After that there's no more you can do but accept it.   That's where acceptance comes in, it's so important to move on from things that happen to us but we can't change.  Do you see what I mean?  and accepting it can be very very hard, but it's necessary or we can't move on from it.

That's just an example to try to help you understand the process, and you can do that with everything that is bothering you.  Get it to a point where you resolve it as much as you can, then you have to accept it.

Not you.. meaning you.. but all of us have to do that with things that happen but we can't control them. And some things take a very long time to process to get to that stage. Some things are easier.

The more sensitive the person is, the more emotion comes up with the process so then that makes it harder when there are emotions involved.  That's why it is important to try to think through the emotion, but that can be really really hard to do.

 

Re: Depression- Really Struggling- may be triggering

yes @Spookytookims my mind is a complete mess of a scramble!

ive had a think about the friendship but i wish it wasnt like this but i cant do anything about it. she can come to me now and if she doesnt want to be part of it well thats her choice

 

freaking out about my studies- which i know your getting away from so thats ok ill leave that- im on my study thread for that atm so its ok

 

but the rest like grieving for my nan as now in a few days its her Date of death (DOD)

and worrying about the lump and the gp appointment on thursday

the upcoming womens health nurse appointment to talk about the pelvic exam is maing me just as nervous as the exam itself

the card thing today is playing on my mind and is stirring up alot of emotions of from the SA

and yesterday i was watching a horse show and those emotions of being there i want to get back into it but im so dissapointed in myself that i am where i am isnt helping me.

i cant even do it yet because i ahve a b#$ch of a horse and its really hard to et through to her and everytime i ride its just another chore and its gone form being fun to ugh i have to ride again. im not one to give up on a horse or an much else for that matter but right now i just want to give up Spooky

 

Re: Depression- Really Struggling- may be triggering

so are you putting the study as a priority @Former-Member?  And you will know about the lump on Thursday is your check-in with your GP isn't it?   Have you contacted your GP about it if you are super worried?  or is it ok until Thursday?
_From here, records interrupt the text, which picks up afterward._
Definition effective_dispatch_effect_deadline (workflow : WorkflowInstanceV1) : option DateTime :=
  let_some issued_at := parse_rfc3339_utc (wd_issued_at (wi_dispatch workflow)) else None ;;
  let_some dispatch_expires_at := parse_rfc3339_utc (wd_expires_at (wi_dispatch workflow))
    else None ;;
  let_some max_compute_time_ms := db_max_compute_time_ms (wd_budget (wi_dispatch workflow))
    else (Some dispatch_expires_at) ;;
  let_some compute_deadline := checked_add_milliseconds issued_at max_compute_time_ms else None ;;
  Some (Z.min compute_deadline dispatch_expires_at).

Definition activity_claim_timestamps_are_valid (workflow : WorkflowInstanceV1)
    (request : ActionRequestReplayState)
    (event : Event)
    (claim : ActivityClaimedV1)
    (require_occurred_at_binding : bool)
    : bool :=
  let_some claimed_at := parse_rfc3339_utc (acl_claimed_at claim) else false ;;
  let_some lease_expires_at := parse_rfc3339_utc (acl_lease_expires_at claim) else false ;;
  let_some requested_at := parse_rfc3339_utc (arqs_requested_at request) else false ;;
  let_some issued_at := parse_rfc3339_utc (wd_issued_at (wi_dispatch workflow)) else false ;;
  let_some effective_deadline := effective_dispatch_effect_deadline workflow else false ;;
  ((negb require_occurred_at_binding) || (claimed_at == ev_occurred_at event))
  && (requested_at <=? claimed_at)
  && (issued_at <=? claimed_at)
  && (claimed_at <? lease_expires_at)
  && (lease_expires_at <=? effective_deadline).

Definition sealed_v3_model_authority_is_live_at (workflow : WorkflowInstanceV1)
    (action : ActionReplayState)
    (activity_at : string)
    : bool :=
  let_some intent := acts_model_intent action else false ;;
  let_some authorization := acts_model_authorization action else false ;;
  let_some intended_at := parse_rfc3339_utc (mais_intended_at intent) else false ;;
  let_some requested_at := parse_rfc3339_utc (arqs_requested_at (acts_request action)) else false ;;
  let_some authorized_at := (maas_authorized_at authorization) ≫= parse_rfc3339_utc else false ;;
  let_some activity_at := parse_rfc3339_utc activity_at else false ;;
  let_some expires_at := parse_rfc3339_utc (maas_expires_at authorization) else false ;;
  let_some deadline := effective_dispatch_effect_deadline workflow else false ;;
  (maas_authorization_version authorization == 2)
  && (maas_intent_event_ref authorization == Some (mais_event_id intent))
  && (maas_intent_digest authorization == Some (mais_intent_digest intent))
  && (mais_dispatch_event_ref intent == wd_event_id (wi_dispatch workflow))
  && (mais_dispatch_envelope_digest intent == wd_envelope_digest (wi_dispatch workflow))
  && (mais_action_request_event_ref intent == arqs_event_id (acts_request action))
  && (mais_action_request_digest intent == arqs_action_request_digest (acts_request action))
  && (mais_canonical_input_ref intent == arqs_canonical_input_ref (acts_request action))
  && (mais_canonical_input_digest intent == arqs_canonical_input_digest (acts_request action))
  && (maas_dispatch_event_ref authorization == uuid_to_string (wd_event_id (wi_dispatch workflow)))
  && (maas_dispatch_envelope_digest authorization == wd_envelope_digest (wi_dispatch workflow))
  && (maas_action_request_ref authorization == uuid_to_string (arqs_event_id (acts_request action)))
  && (maas_action_request_digest authorization == arqs_action_request_digest (acts_request action))
  && (maas_packet_digest authorization == default "" (wd_governed_packet_digest (wi_dispatch
      workflow)))
  && (maas_canonical_input_digest authorization == arqs_canonical_input_digest (acts_request
      action))
  && (maas_context_manifest_digest authorization == wd_context_manifest_digest (wi_dispatch
      workflow))
  && (maas_policy_digest authorization == arqs_policy_digest (acts_request action))
  && (maas_sandbox_profile_digest authorization == wd_sandbox_profile_digest (wi_dispatch workflow))
  && (maas_execution_role authorization == arqs_execution_role (acts_request action))
  && (maas_candidate_binding authorization == mais_candidate_binding intent)
  && (is_canonical_sha256_digest (mais_intent_digest intent))
  && (is_canonical_sha256_digest (maas_model_request_digest authorization))
  && (is_canonical_sha256_digest (maas_trust_scope_digest authorization))
  && (is_canonical_sha256_digest (maas_authorization_digest authorization))
  && (negb (trim_is_empty (mais_intent_actor intent)))
  && (negb (trim_is_empty (maas_authorization_actor authorization)))
  && (negb (trim_is_empty (maas_authorization_ref authorization)))
  && (requested_at <=? intended_at)
  && (intended_at <=? authorized_at)
  && (authorized_at <=? activity_at)
  && (activity_at <? expires_at)
  && (expires_at <=? deadline).

Definition activity_claim_matches_existing (existing : ActivityClaimReplayState)
    (event : Event)
    (claim : ActivityClaimedV1)
    (claim_event_digest : string)
    (signer : option ActorKeyRef)
    : bool :=
  (acls_event_id existing == ev_id event)
  && (acls_claim_event_digest existing == claim_event_digest)
  && (acls_run_id existing == uuid_to_string (acl_run_id claim))
  && (acls_activity_id existing == acl_activity_id claim)
  && (acls_idempotency_key existing == acl_idempotency_key claim)
  && (acls_action_kind existing == acl_action_kind claim)
  && (acls_action_request_event_id existing == acl_action_request_event_id claim)
  && (acls_action_request_digest existing == acl_action_request_digest claim)
  && (acls_dispatch_event_id existing == acl_dispatch_event_id claim)
  && (acls_dispatch_envelope_digest existing == acl_dispatch_envelope_digest claim)
  && (acls_authority_actor existing == acl_authority_actor claim)
  && (acls_purpose existing == acl_purpose claim)
  && (acls_lease_id existing == acl_lease_id claim)
  && (acls_lease_expires_at existing == acl_lease_expires_at claim)
  && (acls_claimed_at existing == acl_claimed_at claim)
  && (acls_signer existing == signer).

Definition activity_heartbeat_matches_claim (claim : ActivityClaimReplayState)
    (heartbeat : ActivityHeartbeatRecordedV1)
    : bool :=
  (acls_run_id claim == uuid_to_string (ahb_run_id heartbeat))
  && (acls_activity_id claim == ahb_activity_id heartbeat)
  && (acls_idempotency_key claim == ahb_idempotency_key heartbeat)
  && (acls_event_id claim == ahb_claim_event_id heartbeat)
  && (acls_claim_event_digest claim == ahb_claim_event_digest heartbeat)
  && (acls_lease_id claim == ahb_lease_id heartbeat)
  && (acls_dispatch_event_id claim == ahb_dispatch_event_id heartbeat)
  && (acls_dispatch_envelope_digest claim == ahb_dispatch_envelope_digest heartbeat).

Definition activity_heartbeat_timestamps_are_valid (workflow : WorkflowInstanceV1)
    (claim : ActivityClaimReplayState)
    (event : Event)
    (heartbeat : ActivityHeartbeatRecordedV1)
    : bool :=
  let_some claimed_at := parse_rfc3339_utc (acls_claimed_at claim) else false ;;
  let_some current_lease_expires_at := parse_rfc3339_utc (acls_lease_expires_at claim) else false ;;
  let_some heartbeat_at := parse_rfc3339_utc (ahb_heartbeat_at heartbeat) else false ;;
  let_some next_lease_expires_at := parse_rfc3339_utc (ahb_lease_expires_at heartbeat) else false ;;
  let_some effective_deadline := effective_dispatch_effect_deadline workflow else false ;;
  let previous_heartbeat_is_earlier := from_option (fun previous => previous <? heartbeat_at) true
      ((last (acls_heartbeats claim)) ≫= (fun previous => parse_rfc3339_utc (ahs_heartbeat_at
          previous))) in
  (heartbeat_at == ev_occurred_at event)
  && (claimed_at <=? heartbeat_at)
  && (heartbeat_at <? current_lease_expires_at)
  && (current_lease_expires_at <? next_lease_expires_at)
  && (next_lease_expires_at <=? effective_deadline)
  && previous_heartbeat_is_earlier.

Definition activity_heartbeat_matches_existing (existing : ActivityHeartbeatReplayState)
    (event : Event)
    (heartbeat : ActivityHeartbeatRecordedV1)
    (heartbeat_event_digest : string)
    : bool :=
  (ahs_event_id existing == ev_id event)
  && (ahs_event_digest existing == heartbeat_event_digest)
  && (ahs_run_id existing == uuid_to_string (ahb_run_id heartbeat))
  && (ahs_activity_id existing == ahb_activity_id heartbeat)
  && (ahs_idempotency_key existing == ahb_idempotency_key heartbeat)
  && (ahs_heartbeat_id existing == ahb_heartbeat_id heartbeat)
  && (ahs_heartbeat_request_digest existing == ahb_heartbeat_request_digest heartbeat)
  && (ahs_claim_event_id existing == ahb_claim_event_id heartbeat)
  && (ahs_claim_event_digest existing == ahb_claim_event_digest heartbeat)
  && (ahs_lease_id existing == ahb_lease_id heartbeat)
  && (ahs_dispatch_event_id existing == ahb_dispatch_event_id heartbeat)
  && (ahs_dispatch_envelope_digest existing == ahb_dispatch_envelope_digest heartbeat)
  && (ahs_lease_expires_at existing == ahb_lease_expires_at heartbeat)
  && (ahs_heartbeat_at existing == ahb_heartbeat_at heartbeat).

Definition activity_result_matches_claim (claim : ActivityClaimReplayState)
    (result : ActivityResultRecordedV1)
    : bool :=
  (acls_run_id claim == uuid_to_string (arx_run_id result))
  && (acls_activity_id claim == arx_activity_id result)
  && (acls_idempotency_key claim == arx_idempotency_key result)
  && (acls_event_id claim == arx_claim_event_id result)
  && (acls_claim_event_digest claim == arx_claim_event_digest result)
  && (acls_lease_id claim == arx_lease_id result).

Definition activity_result_timestamp_is_valid (claim : ActivityClaimReplayState)
    (event : Event)
    (result : ActivityResultRecordedV1)
    (require_occurred_at_binding : bool)
    : bool :=
  let_some claimed_at := parse_rfc3339_utc (acls_claimed_at claim) else false ;;
  let_some lease_expires_at := parse_rfc3339_utc (acls_lease_expires_at claim) else false ;;
  let_some recorded_at := parse_rfc3339_utc (arx_recorded_at result) else false ;;
  ((negb require_occurred_at_binding) || (recorded_at == ev_occurred_at event))
  && (claimed_at <=? recorded_at)
  && ((recorded_at <? lease_expires_at)
  || (arx_outcome result == ActivityResultOutcomeV1_Unknown)).

Definition activity_result_matches_existing (existing : ActivityResultReplayState)
    (event : Event)
    (result : ActivityResultRecordedV1)
    : bool :=
  (arxs_event_id existing == ev_id event)
  && (arxs_run_id existing == uuid_to_string (arx_run_id result))
  && (arxs_activity_id existing == arx_activity_id result)
  && (arxs_idempotency_key existing == arx_idempotency_key result)
  && (arxs_claim_event_id existing == arx_claim_event_id result)
  && (arxs_claim_event_digest existing == arx_claim_event_digest result)
  && (arxs_lease_id existing == arx_lease_id result)
  && (arxs_outcome existing == arx_outcome result)
  && (arxs_result_digest existing == arx_result_digest result)
  && (arxs_result_ref existing == arx_result_ref result)
  && (arxs_evidence_digest existing == arx_evidence_digest result)
  && (arxs_evidence_ref existing == arx_evidence_ref result)
  && (arxs_recorded_at existing == arx_recorded_at result).

Definition activity_claim_result_matches_receipt (claim : ActivityClaimReplayState)
    (receipt : ActionReceiptRecordedV2)
    (require_strict_activity_evidence : bool)
    : bool :=
  let_some result := acls_result claim else false ;;
  if require_strict_activity_evidence
  && ((arr2_evidence_digest receipt != arxs_evidence_digest result)
  || (arr2_evidence_ref receipt != arxs_evidence_ref result)) then
    false
  else
  if require_strict_activity_evidence then
    match arxs_outcome result with
    | ActivityResultOutcomeV1_Succeeded =>
        (arr2_outcome receipt == ActionReceiptOutcomeV2_Succeeded)
        && (arr2_result_digest receipt == arxs_result_digest result)
        && (arr2_result_ref receipt == arxs_result_ref result)
    | ActivityResultOutcomeV1_Failed =>
        (arr2_outcome receipt == ActionReceiptOutcomeV2_Failed)
        && (is_some_and (arr2_failure receipt) (fun failure => negb (af_retryable failure)))
    | ActivityResultOutcomeV1_Unknown => arr2_outcome receipt == ActionReceiptOutcomeV2_Unknown
    end
  else
  match arxs_outcome result with
  | ActivityResultOutcomeV1_Succeeded =>
      (arr2_outcome receipt == ActionReceiptOutcomeV2_Succeeded)
      && (arr2_result_digest receipt == arxs_result_digest result)
      && (arr2_result_ref receipt == arxs_result_ref result)
  | ActivityResultOutcomeV1_Failed => arr2_outcome receipt != ActionReceiptOutcomeV2_Succeeded
  | ActivityResultOutcomeV1_Unknown => arr2_outcome receipt == ActionReceiptOutcomeV2_Unknown
  end.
Re: Depression- Really Struggling- may be triggering

yes im trying to put it as a priority @Spookytookims but i cant seem to get right into it. im jsut staring at it blankly

i havent contacted my gp, i think it can wait till thursday, its just casuing me so much anxiety is not funny the same with the exam with the nurse, even the appointment

and grief and that stupid card and worrying about tomorrow now and i just dont want to

and its coming to that time of the month as well and thats just what i need NOT!